YOUR GOAL » Would you transcribe the records word for word, please?

[Dataset entries]
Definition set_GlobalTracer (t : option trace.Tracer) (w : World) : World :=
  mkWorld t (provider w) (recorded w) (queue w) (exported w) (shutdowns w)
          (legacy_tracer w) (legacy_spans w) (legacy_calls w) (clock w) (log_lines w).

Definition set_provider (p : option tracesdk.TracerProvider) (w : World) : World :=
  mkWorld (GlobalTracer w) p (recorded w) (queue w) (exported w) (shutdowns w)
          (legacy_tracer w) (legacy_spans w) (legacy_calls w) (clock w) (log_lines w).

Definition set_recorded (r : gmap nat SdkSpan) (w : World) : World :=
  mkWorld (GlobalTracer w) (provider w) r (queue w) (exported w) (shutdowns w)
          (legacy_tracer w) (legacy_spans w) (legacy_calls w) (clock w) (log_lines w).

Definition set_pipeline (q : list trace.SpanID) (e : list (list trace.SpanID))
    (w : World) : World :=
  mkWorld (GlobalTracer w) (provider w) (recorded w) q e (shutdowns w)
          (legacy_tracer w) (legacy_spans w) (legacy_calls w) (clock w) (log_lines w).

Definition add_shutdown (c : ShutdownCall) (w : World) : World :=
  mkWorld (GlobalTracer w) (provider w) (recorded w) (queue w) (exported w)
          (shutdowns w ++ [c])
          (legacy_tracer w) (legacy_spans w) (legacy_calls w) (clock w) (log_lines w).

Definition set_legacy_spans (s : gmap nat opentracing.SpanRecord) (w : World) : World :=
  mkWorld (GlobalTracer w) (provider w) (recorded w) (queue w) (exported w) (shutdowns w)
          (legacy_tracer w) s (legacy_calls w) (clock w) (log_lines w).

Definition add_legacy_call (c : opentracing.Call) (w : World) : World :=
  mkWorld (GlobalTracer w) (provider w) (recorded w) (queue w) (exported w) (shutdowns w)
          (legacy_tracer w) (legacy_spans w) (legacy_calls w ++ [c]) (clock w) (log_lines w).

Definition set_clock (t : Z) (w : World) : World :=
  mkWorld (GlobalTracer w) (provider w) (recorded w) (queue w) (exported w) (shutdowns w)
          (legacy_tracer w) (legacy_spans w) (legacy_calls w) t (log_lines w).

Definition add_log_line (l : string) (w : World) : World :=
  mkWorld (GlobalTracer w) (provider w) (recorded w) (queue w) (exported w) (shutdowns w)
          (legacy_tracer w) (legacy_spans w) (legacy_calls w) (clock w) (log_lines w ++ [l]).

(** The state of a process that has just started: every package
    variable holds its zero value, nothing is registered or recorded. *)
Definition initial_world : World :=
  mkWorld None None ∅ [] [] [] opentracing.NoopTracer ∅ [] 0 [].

ANSWER SECTION »
Definition set_GlobalTracer (t : option trace.Tracer) (w : World) : World :=
  mkWorld t (provider w) (recorded w) (queue w) (exported w) (shutdowns w)
          (legacy_tracer w) (legacy_spans w) (legacy_calls w) (clock w) (log_lines w).

Definition set_provider (p : option tracesdk.TracerProvider) (w : World) : World :=
  mkWorld (GlobalTracer w) p (recorded w) (queue w) (exported w) (shutdowns w)
          (legacy_tracer w) (legacy_spans w) (legacy_calls w) (clock w) (log_lines w).

Definition set_recorded (r : gmap nat SdkSpan) (w : World) : World :=
  mkWorld (GlobalTracer w) (provider w) r (queue w) (exported w) (shutdowns w)
          (legacy_tracer w) (legacy_spans w) (legacy_calls w) (clock w) (log_lines w).

Definition set_pipeline (q : list trace.SpanID) (e : list (list trace.SpanID))
    (w : World) : World :=
  mkWorld (GlobalTracer w) (provider w) (recorded w) q e (shutdowns w)
          (legacy_tracer w) (legacy_spans w) (legacy_calls w) (clock w) (log_lines w).

Definition add_shutdown (c : ShutdownCall) (w : World) : World :=
  mkWorld (GlobalTracer w) (provider w) (recorded w) (queue w) (exported w)
          (shutdowns w ++ [c])
          (legacy_tracer w) (legacy_spans w) (legacy_calls w) (clock w) (log_lines w).

Definition set_legacy_spans (s : gmap nat opentracing.SpanRecord) (w : World) : World :=
  mkWorld (GlobalTracer w) (provider w) (recorded w) (queue w) (exported w) (shutdowns w)
          (legacy_tracer w) s (legacy_calls w) (clock w) (log_lines w).

Definition add_legacy_call (c : opentracing.Call) (w : World) : World :=
  mkWorld (GlobalTracer w) (provider w) (recorded w) (queue w) (exported w) (shutdowns w)
          (legacy_tracer w) (legacy_spans w) (legacy_calls w ++ [c]) (clock w) (log_lines w).

Definition set_clock (t : Z) (w : World) : World :=
  mkWorld (GlobalTracer w) (provider w) (recorded w) (queue w) (exported w) (shutdowns w)
          (legacy_tracer w) (legacy_spans w) (legacy_calls w) t (log_lines w).

Definition add_log_line (l : string) (w : World) : World :=
  mkWorld (GlobalTracer w) (provider w) (recorded w) (queue w) (exported w) (shutdowns w)
          (legacy_tracer w) (legacy_spans w) (legacy_calls w) (clock w) (log_lines w ++ [l]).

(** The state of a process that has just started: every package
    variable holds its zero value, nothing is registered or recorded. *)
Definition initial_world : World :=
  mkWorld None None ∅ [] [] [] opentracing.NoopTracer ∅ [] 0 [].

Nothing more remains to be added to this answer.